When I was a girl on an Iowa farm in the 1950s, we read items in The Dexter Sentinel that so-and-so had been to the Black Hills or to Estes Park. We knew people who actually took vacations during the summer.
We didn’t. Oh, there was the one Sunday when our pastor was gone, Mom packed a breakfast picnic and we headed for Madison County’s Pammel Park. She cooked breakfast on an open fire, Dad read the Sunday paper and took a nap. Gloria, two years younger, and I went for a hike and came back with lots of snails we’d found on tree trunks. Some vacation, huh!

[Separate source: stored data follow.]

(* ===== verification/Converter.v ===== *)
(** * Converter: pure converters from delimited text to JSON

    Package [internal/generatedtools] ([manifest.go], [interpreter.go],
    [checker.go]): the bounded program a converter package carries, the
    interpreter that runs it, and the acceptance suite that compares it with an
    independently kept need.  The context a conversion runs under is the
    sequence of what [ctx.Err()] answers; the decoder of the package's JSON into
    its manifest is a parameter. *)
From Stdlib Require Import Ascii.
From stdpp Require Import pretty.
From S2P Require Import Prelude GoStrings GoBytes GoJson GoHash GoValue GoCsv Budget Canonical ApprovalGate.
Open Scope Z_scope.
Open Scope go_scope.

(** ** Constants *)

Definition Format : string := "butler.converter.v1".
Definition IRFormat : string := "butler.converter.ir.v1".
Definition Class : string := "delimited_json_v1".
Definition Checker : string := "butler.delimited-json.checks.v1".
Definition MaxPackageBytes : Z := 32 * 1024.
Definition MaxInputBytes : Z := 64 * 1024.
Definition MaxOutputBytes : Z := 256 * 1024.
Definition MaxRows : Z := 512.
Definition MaxColumns : Z := 16.
Definition MaxFieldBytes : Z := 4096.
Definition MaxMillis : Z := 2000.

Definition ErrPackage : error := ErrNew "ErrPackage" "bounded converter package rejected".
Definition ErrInput : error := ErrNew "ErrInput" "converter input rejected".
Definition ErrLimit : error := ErrNew "ErrLimit" "converter resource limit reached".
Definition ErrChecks : error := ErrNew "ErrChecks" "independent converter checks failed".
Lemma returns_next k text rows out record rest : Read comma width text = ReadRecord record rest ->
  loop_returns k text rows out ->
  list_len rows + 1 <= lm_rows l /\ field_over (lm_field_bytes l) record = false
  /\ exists row, row_of p record = Ok row /\ go_len (partial (rows ++ [row])) + 1 <= lm_output_bytes l
     /\ loop_returns (S k) rest (rows ++ [row]) out.
Proof.
  intros Er (records & more & H1 & H2 & H3 & H4 & H5 & H6 & -> & H8).
  inversion H1 as [? E|? ? ? recs E H1']; subst; rewrite E in Er; [done|]. simplify_eq.
  inversion H2 as [|? row ? more' Hrow H2']; subst. inversion H5 as [|? ? Hfo H5']; subst.
  destruct H4 as [?|H4]; [done|]. destruct H8 as [?|H8]; [done|]. unfold list_len in H4. simpl in H4.
  split; [unfold list_len; lia|]. split; [done|]. exists row. split; [done|].
  pose proof (partial_app (rows ++ [row]) more') as Hle. rewrite -(assoc_L (++)) in Hle. cbn [app] in Hle.
  rewrite -partial_end go_len_append in H8. change (go_len "]") with 1 in H8. split; [lia|].
  exists recs, more'. rewrite -(assoc_L (++)). cbn [app]. split; [done|]. split; [done|]. split.
  { intros j Hj. replace (S k + j)%nat with (k + S j)%nat by lia. apply H3. simpl. lia. }
  split; [right; unfold list_len in *; rewrite length_app /=; lia|].
  split; [done|]. split; [done|]. split; [done|]. right.
  rewrite -partial_end go_len_append. change (go_len "]") with 1. lia.
Qed.

Lemma convert_rows_Ok fuel : forall k text rows out, (length text < fuel)%nat ->
  convert_rows p l now fuel k text (list_len rows) (partial rows) = Ok out <-> loop_returns k text rows out.
Proof.
  induction fuel as [|fuel IH]; intros k text rows out Hf; [lia|]. cbn [convert_rows].
  destruct (now k) as [e|] eqn:Ek.
  { split; [done|]. intros (records & more & _ & _ & Hn & _). specialize (Hn 0%nat ltac:(lia)).
    rewrite Nat.add_0_r in Hn. congruence. }
  destruct (Read comma width text) as [| |record rest] eqn:Er.
  - rewrite returns_end // fail_if_Ok Z.eqb_neq. unfold list_len. split.
    + intros [Hz [= <-]]. split; [by intros ->|done].
    + intros [Hz ->]. split; [destruct rows; [done|simpl; lia]|done].
  - split; [done|]. intros (records & more & Hr & _).
    inversion Hr as [? E|? ? ? ? E]; subst; by rewrite E in Er.
  - pose proof (Read_shorter _ _ _ _ _ Er) as [Hlt _].
    assert (Hsucc : forall row, list_len rows + 1 = list_len (rows ++ [row])) by
      (intros row; unfold list_len; rewrite length_app /=; lia).
    rewrite !fail_if_Ok res_bind_Ok. fold (row_of p record). setoid_rewrite fail_if_Ok. split.
    + intros (Hrows & Hfields & row & Hrow & Hbytes & H). apply Z.ltb_ge in Hrows, Hbytes.
      rewrite (Hsucc row) -(Hsucc row) -partial_snoc (Hsucc row) in H. apply IH in H; [|lia].
      apply (returns_first k text rows out record rest row); try done. rewrite partial_snoc_len. lia.
    + intros (Hrows & Hfields & row & Hrow & Hbytes & H)%(returns_next _ _ _ _ _ _ Er).
      rewrite partial_snoc_len in Hbytes. split; [apply Z.ltb_ge; lia|]. split; [done|].
      exists row. split; [done|]. split; [apply Z.ltb_ge; lia|].
      rewrite (Hsucc row) -(Hsucc row) -partial_snoc (Hsucc row). apply IH; [lia|done].
Qed.

(** What a successful conversion has read: the records after the header. *)
Definition read_input (raw : bytes) (records : list (list string)) : Prop :=
  if pr_header p
  then exists text, Read comma width raw = ReadRecord (pr_input_columns p) text
         /\ field_over (lm_field_bytes l) (pr_input_columns p) = false /\ read_all comma width text records
  else read_all comma width raw records.

Lemma read_all_valid s records : is_ascii comma = true -> read_all comma width s records -> valid s ->
  Forall (Forall valid_text) records.
Proof.
  intros Hc. induction 1 as [|s record rest records Hr _ IH]; intros Hs; [constructor|].
  apply Read_valid in Hr as [Hf Hrest]; [|done..]. constructor; [done|by apply IH].
Qed.
(** The row made of a fixture: its keys and its values. *)
Lemma row_of_want record focus variant : row_of p record = Ok (fixture_want n focus variant) ->
  (forall f, f ∈ fields -> exists c, c ∈ pr_columns p /\ cl_output_name c = of_name f)
  /\ (forall c, c ∈ pr_columns p -> exists f, f ∈ fields /\ of_name f = cl_output_name c)
  /\ (forall f c, f ∈ fields -> c ∈ pr_columns p -> cl_output_name c = of_name f -> exists text v,
       fixture_cell (nd_input n) focus variant (of_source_index f) (of_type f) = Some (text, v)
       /\ fixture_row n focus variant !! Z.to_nat (of_source_index f) = Some text /\ cell p record c = Ok v).
Proof.
  intros H. apply validateProgram_Ok in Hp as (_ & _ & _ & _ & _ & _ & Hd).
  apply convert_row_Ok in H as (H1 & H2 & _); [|done].
  destruct (fixture_spec n Hn focus variant) as (_ & F1 & _ & F2). split_and!.
  - intros f Hf. destruct (F1 f Hf) as (text & v & _ & _ & _ & Hk).
    destruct (decide (of_name f ∈ cl_output_name <$> pr_columns p)) as [Hin|Hnin].
    + apply list_elem_of_fmap in Hin as (c & -> & Hc). by exists c.
    + by rewrite (H2 _ Hnin) in Hk.
  - intros c Hc. destruct (H1 c Hc) as (v & _ & Hk).
    destruct (decide (cl_output_name c ∈ of_name <$> fields)) as [Hin|Hnin].
    + apply list_elem_of_fmap in Hin as (f & -> & Hf). by exists f.
    + by rewrite (F2 _ Hnin) in Hk.
  - intros f c Hf Hc E. destruct (F1 f Hf) as (text & v & Hcell & Hr & _ & Hk).
    destruct (H1 c Hc) as (v' & Hv & Hk'). exists text, v. split; [done|]. split; [done|].
    rewrite Hv. rewrite E Hk in Hk'. by injection Hk' as ->.
Qed.
(** [GetTabCandidateByToken]. *)
Definition GetTabCandidateByToken (env : approval_env) (token : string) (db : approval_db) :
    res TabCandidate :=
  match ae_fault env 0, ap_candidates db !! token with
  | Some e, _ => Err (ErrWrap "get approval tab candidate by token: " e)
  | None, Some c => Ok c
  | None, None => Err ErrTabCandidateNotFound
  end.

Definition with_candidate_status (status : string) (at_ : option Z) (c : TabCandidate) :
    TabCandidate :=
  mkTabCandidate (tc_approval_id c) (tc_internal_tab_ref c) (tc_title c) (tc_domain c)
    (tc_current_url c) (tc_favicon_url c) (tc_display_label c) status (tc_created_at c)
    (match at_ with Some t => Some t | None => tc_selected_at c end).

(** The first UPDATE of [SelectTabCandidate]. *)
Definition cancel_others (approval token : string) (db : approval_db) : approval_db :=
  set_candidates db (map_imap (fun t c => Some
    (if bool_decide (tc_approval_id c = approval) && negb (bool_decide (t = token))
        && bool_decide (tc_status c = "available")
     then with_candidate_status "cancelled" None c else c)) (ap_candidates db)).

(** [SelectTabCandidate]; the statements are the begin, the two updates and
    the commit. *)
Definition SelectTabCandidate (env : approval_env) (approval token : string) (selectedAt : Z)
    (db : approval_db) : approval_db * res TabCandidate :=
  let at_ := pg_time (or_now selectedAt (ae_time env)) in
  match ae_fault env 0, ae_fault env 1 with
  | Some e, _ => (db, Err (ErrWrap "begin approval tab selection tx: " e))
  | None, Some e => (db, Err (ErrWrap "cancel other approval tab candidates: " e))
  | None, None =>
      let db1 := cancel_others approval token db in
      let failed e := (db, Err (ErrWrap "select approval tab candidate: " e)) in
      match ae_fault env 2, ap_candidates db1 !! token with
      | Some e, _ => failed e
      | None, None => (db, Err ErrTabCandidateNotFound)
      | None, Some c =>
          if negb (bool_decide (tc_approval_id c = approval)
                   && bool_decide (tc_status c ∈ ["available"; "selected"]))
          then (db, Err ErrTabCandidateNotFound) else
          if other_selected db1 approval token then failed err_unique else
          match ae_fault env 3 with
          | Some e => (db, Err (ErrWrap "commit approval tab selection tx: " e))
          | None =>
              let c' := with_candidate_status "selected" (Some at_) c in
              (set_candidates db1 (<[token := c']> (ap_candidates db1)), Ok c')
          end
      end
  end.
Lemma apply_decision_moves env record actor d b decision outcome db :
  outcome.1 <> "pending" -> ap_actions db !! ap_approval_id record = Some d ->
  (outcome.1 = "approved" -> recorded db (ap_approval_id record) decision d) ->
  rtc moves db
    (apply_decision jsonb json_text hooks env record actor d b decision outcome db).1.
Proof.
  destruct outcome as [status reason]. simpl. intros Hs Hd Hrec. unfold apply_decision.
  apply ap_bind_moves; [by apply ResolveApproval_moves|]. intros db1 updated Hres.
  destruct (ResolveApproval_Ok _ _ _ _ _ _ Hres) as (a & Ha & _ & -> & _). simpl in Ha.
  apply ap_bind_moves.
  - apply ap_stmt_moves, rtc_once, alter_action_moves. simpl. intros d' Hd'.
    replace d' with d by congruence. unfold action_moves, dispatchable. split_and!; [done..|].
    case_bool_decide as Hst; simpl; [|intros Hin; exfalso; set_solver]. intros _. right.
    destruct (Hrec Hst) as (dl & di & H1 & H2 & H3 & H4 & H5). eexists _, dl, di. simpl.
    rewrite lookup_insert_eq. split_and!; try done. by rewrite H5.
  - intros db2 [] _. apply ap_bind_moves; [apply settle_task_moves|]. intros db3 [] _.
    apply ap_bind_moves; [apply run_hook_moves|]. intros db4 [] _.
    apply ap_bind_moves; [apply InsertEvent_moves|]. intros db5 [] _. auto with approval.
Qed.

Lemma decided_status_not_pending approved verified awaiting reason :
  (decided_status approved verified awaiting reason).1 <> "pending".
Proof. by destruct approved, verified, awaiting. Qed.

Lemma decided_status_approved approved verified awaiting reason :
  (decided_status approved verified awaiting reason).1 = "approved" ->
  approved = true /\ verified = true /\ awaiting = true.
Proof. by destruct approved, verified, awaiting. Qed.

Lemma insert_decision_true env n id approval actor approved db db' :
  insert_decision env n id approval actor approved db = (db', Ok true) ->
  ap_decisions db !! (at_channel actor, at_delivery_id actor) = None
  /\ db' = set_decisions db (<[(at_channel actor, at_delivery_id actor) :=
       mkDecisionInput id approval (at_owner_id actor) approved (ae_now env)]> (ap_decisions db)).
Proof.
  unfold insert_decision, ap_stmt. destruct (ae_fault env n); [discriminate|]. cbv zeta.
  case_bool_decide as Hex; [discriminate|]. apply eq_None_not_Some in Hex.
  destruct (existsb _ _); [discriminate|]. intros [= <-]. by split.
Qed.

Lemma insert_decision_moves env n id approval actor approved db :
  rtc moves db (insert_decision env n id approval actor approved db).1.
Proof.
  unfold insert_decision. apply ap_stmt_moves. cbv zeta.
  case_bool_decide as Hex; [auto with approval|]. apply eq_None_not_Some in Hex.
  destruct (existsb _ _); [auto with approval|]. apply rtc_once.
  by apply insert_decision_row_moves.
Qed.

(** Who decides is the owner, on the channel of the request, unless the sweep
    refuses. *)
Lemma actor_authorized_spec env actor approved d session :
  actor_authorized env actor approved d session = true ->
  at_owner_id actor = ac_owner_id d
  /\ (approved = true -> ae_review env = false)
  /\ (ae_review env = false -> at_channel actor = ac_channel d
      /\ (ac_channel d = "telegram" -> at_session_key actor = session)).
Proof.
  unfold actor_authorized. intros H. apply andb_true_iff in H as [Ho H]. unbool.
  split; [done|]. destruct (ae_review env).
  - unbool. split; [congruence|done].
  - apply andb_true_iff in H as [Hc Ht]. apply orb_true_iff in Ht. unbool. split; [done|].
    intros _. split; [done|]. intros Htel. destruct Ht as [Ht|Ht]; unbool; done.
Qed.

Lemma ResolveDurable_moves env record approved actor reason db :
  rtc moves db
    (ResolveDurable jsonb json_text unmarshal_binding hooks env record approved actor reason db).1.
Proof.
  unfold ResolveDurable. destruct (_ || _ || _); [auto with approval|]. apply ap_tx_moves.
  apply ap_bind_moves; [auto with approval|]. intros db1 [] H1.
  apply ap_bind_moves; [auto with approval|]. intros db2 [] H2.
  destruct (ap_approvals db2 !! _) as [a|] eqn:Ha; simpl; [|auto with approval].
  destruct (ap_actions db2 !! _) as [d|] eqn:Hd; simpl; [|auto with approval].
  destruct (qd_runs _ !! _) as [r|]; simpl; [|auto with approval].
  destruct (actor_authorized _ _ _ _ _) eqn:Hauth; simpl; [|auto with approval].
  destruct (GetApprovalByID _ _ _ _ _) as [current|]; [|auto with approval].
  destruct (negb _); [auto with approval|]. destruct (unmarshal_binding _) as [b|];
    [|auto with approval].
  destruct (_ && _); [auto with approval|].
  apply ap_bind_moves; [apply insert_decision_moves|]. intros db3 inserted Hins.
  destruct inserted.
  - apply insert_decision_true in Hins as [_ ->]. apply apply_decision_moves;
      [apply decided_status_not_pending|exact Hd|].
    intros Hst. apply decided_status_approved in Hst as (-> & _ & _).
    apply actor_authorized_spec in Hauth as (Ho & Hrev & Hch).
    destruct (Hch (Hrev eq_refl)) as [Ec _]. exists (at_delivery_id actor). eexists. simpl. rewrite -Ec lookup_insert_eq.
    by split_and!.
  - destruct (repeated_decision _ _ _ _ _ _); auto with approval.
Qed.

Lemma sweep_loop_moves envs n due db :
  rtc moves db
    (sweep_loop jsonb json_text unmarshal_binding hooks envs n due db).1.
Proof.
  revert n db. induction due as [|[id owner] rest IH]; intros n db; simpl; [apply rtc_refl|].
  apply ap_bind_moves; [|intros db' [] _; apply IH].
  unfold sweep_one. destruct (GetApprovalByID _ _ _ _ _); [|auto with approval].
  apply ap_bind_moves; [apply ResolveDurable_moves|]. intros db' x _. apply rtc_refl.
Qed.

Lemma SelectTabCandidate_moves env approval token at_ db :
  rtc moves db (SelectTabCandidate env approval token at_ db).1.
Proof.
  unfold SelectTabCandidate. destruct (ae_fault env 0), (ae_fault env 1); try apply rtc_refl.
  destruct (ae_fault env 2); [apply rtc_refl|]. destruct (ap_candidates _ !! token);
    [|apply rtc_refl]. destruct (negb _); [apply rtc_refl|].
  destruct (other_selected _ _ _); [apply rtc_refl|]. destruct (ae_fault env 3);
    [apply rtc_refl|]. apply rtc_once. by apply moves_same.
Qed.

Lemma insert_candidates_moves env l db : rtc moves db (insert_candidates env l db).1.
Proof.
  revert db. induction l as [|c l IH]; intros db; simpl; [apply rtc_refl|].
  apply ap_bind_moves; [|intros db' [] _; apply IH]. unfold insert_candidate.
  case_bool_decide; [apply rtc_refl|]. destruct (negb _); [apply rtc_refl|].
  case_bool_decide; [apply rtc_refl|]. destruct (_ && _); [apply rtc_refl|].
  destruct (negb _); [apply rtc_refl|]. apply rtc_once. by apply moves_same.
Qed.

Lemma CreateTabCandidates_moves env n l db : rtc moves db (CreateTabCandidates env n l db).1.
Proof.
  unfold CreateTabCandidates. destruct l as [|c l]; [apply rtc_refl|].
  destruct (ae_fault env n); [apply rtc_refl|].
  pose proof (insert_candidates_moves env (c :: l) db) as H.
  destruct (insert_candidates _ _ _) as [db' []]; [exact H|apply rtc_refl].
Qed.

Lemma MarkActionCheckpoint_moves env run_id call state db :
  rtc moves db (MarkActionCheckpoint env run_id call state db).1.
Proof.
  unfold MarkActionCheckpoint. destruct (negb _); [apply rtc_refl|]. apply ap_fenced_moves.
  intros env'. apply ap_stmt_moves, rtc_once, (map_actions_moves db (fun id d =>
    match ap_approvals db !! id with Some a => _ | None => d end)).
  intros id d H. destruct (ap_approvals db !! id) as [a|]; [|apply action_moves_refl].
  destruct (_ && _) eqn:E; [|apply action_moves_refl]. apply andb_true_iff in E as [_ E].
  apply bool_decide_eq_true in E. unfold action_moves. split_and!; [done..|].
  intros _. left. split; [|done]. unfold dispatchable. set_solver.
Qed.

Lemma blocked_action_moves db id d now : action_moves db id d (with_action_state "blocked" None now d).
Proof.
  unfold action_moves. split_and!; [done..|]. unfold dispatchable. simpl. intros H.
  exfalso. set_solver.
Qed.

Lemma InvalidateForControlTx_moves env tasks control owner db :
  rtc moves db (InvalidateForControlTx env tasks control owner db).1.
Proof.
  unfold InvalidateForControlTx. apply ap_stmt_moves. cbv zeta.
  set (db1 := add_events _ _).
  assert (H1 : moves db db1).
  { apply moves_approvals; [done|done| |]; simpl.
    - intros id r H. rewrite map_lookup_imap H /=. eexists. split; [reflexivity|].
      destruct (_ && _) eqn:E; [right|by left]. apply andb_true_iff in E as [_ E].
      apply bool_decide_eq_true in E. split_and!; [exact E|set_solver|done| |by eexists].
      unfold same_request. by split_and!.
    - intros id r H Hn. rewrite map_lookup_imap Hn in H. discriminate. }
  apply (rtc_l _ _ db1); [exact H1|]. apply ap_stmt_moves, rtc_once, (map_actions_moves db1
    (fun id d => match ap_approvals db1 !! id with Some a => _ | None => d end)).
  intros id d H. destruct (ap_approvals db1 !! id) as [a|]; [|apply action_moves_refl].
  destruct (_ && _); [apply blocked_action_moves|apply action_moves_refl].
Qed.

Lemma CreatePendingApproval_moves env p db :
  rtc moves db (CreatePendingApproval jsonb json_text marshal_binding marshal_details
                  continuation_version ArgumentsHash hooks env p db).1.
Proof.
  unfold CreatePendingApproval. destruct (negb _); [apply CreateDurable_moves|].
  destruct (pending_request_error _ _); [apply rtc_refl|].
  apply ap_bind_moves; [apply CreateApproval_moves|]. intros db1 record _.
  apply ap_bind_moves; [apply CreateTabCandidates_moves|]. intros db2 [] _.
  apply InsertEvent_moves.
Qed.

Section history.
Context {G : Type} {ops : GateOps G}.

In 1958, Mom got Dad to say okay to traveling to the Black Hills. But I was 14 then and didn’t want to go. I was at “that age” and didn’t want to ride all that way in the back seat with a pesky little sister. That changed when Mom suggested inviting Grandma Leora along.
Having Grandma along certainly improved my outlook.

Not only did Grandma ride in the middle of the back seat, she slept between Gloria and me at the motel.

Highlights: Rapid City, SD, with its School of Mines Museum and Dinosaur Park, a “Passion Play” at Spearfish, and Mount Rushmore.
On the way back, we looked over the old Air Force Base at Alliance, Nebraska, where Uncle Bill Neal, Dad’s brother, had been stationed during WWII.
We actually stayed gone for a week, August 17-23, 1958. I was the official keeper of mileage (1759.7 miles), what towns we went through, what we spent ($37.67 for gas, about $68.11 for food, $73 for 6 motels, $30 for a tire), even kept a diary of what we saw every day.
I’d always thought of this trip from the POV of a bratty teenager. An assignment in a writer’s class was to reframe a story from the past. The Black Hills story turned into a delightful memory about how the upbeat personality of one person can permeate things. Dad was willing to stop at places he would ordinarily have frowned at, even Wall Drug and the Corn Palace.
I suppose one vacation was better than zero! Not a bad place to visit. We went to a school of mines museum in Butte, Montana and found it fascinating. I skipped Wall Drug, but did go to the Corn Palace!
That school of mines museum sounds fascinating.
I love the role that Grandma Leora played on this family vacation. What a woman!
She never learned to drive so she loved getting to go places!